Personal information
- Born: July 9, 1986 (age 39) Sudndalen, Norway
- Height: 183 cm (6 ft 0 in)
- Weight: 94 Kg

Medal record
Men's freestyle skiing
Representing Norway
Winter X Games
| Bronze medal – third place | 2006 Aspen | Best Trick |
| Gold medal – first place | 2008 Aspen | SlopeStyle |
| Silver medal – second place | 2010 Aspen | SlopeStyle |
| Bronze medal – third place | 2011 Aspen | SlopeStyle |
| Bronze medal – third place | 2012 Aspen | SlopeStyle |
| Bronze medal – third place | 2014 Aspen | SlopeStyle |

= Andreas Håtveit =

Norwegian freestyle skier

Andreas Håtveit (born July 9, 1986), is a Norwegian freestyle skier. He won a gold medal in Ski Slopestyle at the 2008 Winter X Games XII in Aspen, Colorado.

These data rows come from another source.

Definition canvas_main (argv : list (list Z)) : K canvases Z :=
  match argv with
  | _ :: opt :: args =>
      if negb (bool_decide (opt !! 0%nat = Some 45)) then _ ← display (txt "Uso"); mret 1
      else
        let option := default 0 (opt !! 1%nat) in
        w ← get;
        match args with
        | name :: args =>
            if option =? 119 then
              match args with
              | text :: x :: y :: _ =>
                  _ ← display (txt "Escribe " ++ text ++ txt " en el canvas " ++ name ++ txt " en la posicion (" ++ dec (c_atoi x) ++ txt ", " ++ dec (c_atoi y) ++ txt ").");
                  match segs w !! name with
                  | None => _ ← display (txt "Error al abrir segmento de memoria compartida."); mret 1
                  | Some c =>
                      match draw (s32 (HEIGHT * c_atoi x + c_atoi y)) text c with
                      | None => undef "canvas"
                      | Some c' => _ ← modify (λ w, Canvases (<[name := c']> (segs w)) (shown w)); mret 0
                      end
                  end
              | _ => undef "argv"
              end
            else if option =? 112 then
              _ ← display (txt "Imprime canvas.");
              match segs w !! name with
              | None => undef "mmap"
              | Some c => _ ← for_each (seq 0 25) (λ i, display (canvas_row c i)); _ ← display []; mret 0
              end
            else if option =? 99 then
              _ ← display (txt "Crea canvas " ++ name ++ txt ".");
              _ ← when (bool_decide (segs w !! name = None)) (modify (λ w, Canvases (<[name := replicate 625 0]> (segs w)) (shown w)));
              mret 0
            else if option =? 100 then
              _ ← display (txt "Borra canvas " ++ name ++ txt ".");
              if bool_decide (segs w !! name = None) then _ ← display (txt "Error al eliminar el segmento de memoria compartida."); mret 1
              else _ ← modify (λ w, Canvases (delete name (segs w)) (shown w)); mret 0
            else if option =? 104 then _ ← display (txt "Uso"); mret 0
            else _ ← display (txt "Comando desconocido"); mret 1
        | [] =>
            if option =? 104 then _ ← display (txt "Uso"); mret 0
            else if bool_decide (option ∈ [119; 112; 99; 100]) then undef "argv"
            else _ ← display (txt "Comando desconocido"); mret 1
        end
  | _ => _ ← display (txt "Uso"); mret 1
  end.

Andreas was born and raised in Sudndalen, a little village of just 42 people in the mountains of Norway. His parents (Greek Roots) owned and managed a hotel there, and his dad also was contributing in the local ski resort, Hallingskarvet Skisenter. Andreas starting skiing when he was 2 years old, and he started freestyle skiing when he was 17.

He is a member of the Christian sports organization Kristen Idrettskontakt (KRIK).

==Competitions==
- 3rd 2011 Winter X Games XV (slope style) Aspen, Colorado
- 2nd 2010 Winter X Games XIV (slope style) Aspen, Colorado
- 1st 2008 Winter X Games XII (slope style) Aspen, Colorado
- 4th 2008 Winter X Games XII (Super pipe) Aspen, Colorado
- 6th 2007 	WORLD SKIING INVITATIONAL WHISTLER, BC CAN
- 2nd 2007 	NIPPON FREESKI OPEN NIIGATA, JPN
- 3rd 2007 	THE SKI TOUR STOP #2 BRECKENRIDGE, CO
- 3rd 2007 	US OPEN	COOPER, CO
- 3rd 2006 	KING OF STYLE 	STOCKHOLM, SWE
- 1st 2006 	WORLD SKIING INVITATIONAL WHISTLER, BC CAN
- 4th 2006 	JON OLSSON INVITATIONAL ARE, SWE
- 3rd 2006 	VAIL, CO US OPEN
- 2nd 2005 	AIR WE GO OSLO, NOR
- 2nd 2005 	WORLD SKIING INVITATIONAL WHISTLER, BC, CAN
- 8th 2005 	GRAVITY GAMES COPPER MOUNTAIN, CO
- 4th 2005 	FiS WORLD HALFPIPE CHAMPIONSHIPS RUKA, FIN
- 1st 2005 	PAUL MITCHELL FREESKI TOUR BRECKENRIDGE, CO
- 3rd 2005 	PAUL MITCHELL FREESKI TOUR BRECKENRIDGE, CO

==Films==

Andreas has appeared in many ski films including: Reasons, Rastafaride 7, Yeah Dude, Rough Cut, Mind The Gap, Ski Porn, War, Strike, 4th Street, Independence, Second Attempt, Everyday Is A Saturday, and Revolver.

He has also appeared in numerous web edits, the most prominent being his performance in Team Norway's 2009 entry for the Jon Olsson Super Sessions (JOSS) alongside fellow Norwegian skier PK Hunder. He is known for his technicality and ability to perform a wide variety of tricks, spinning both natural and unnatural.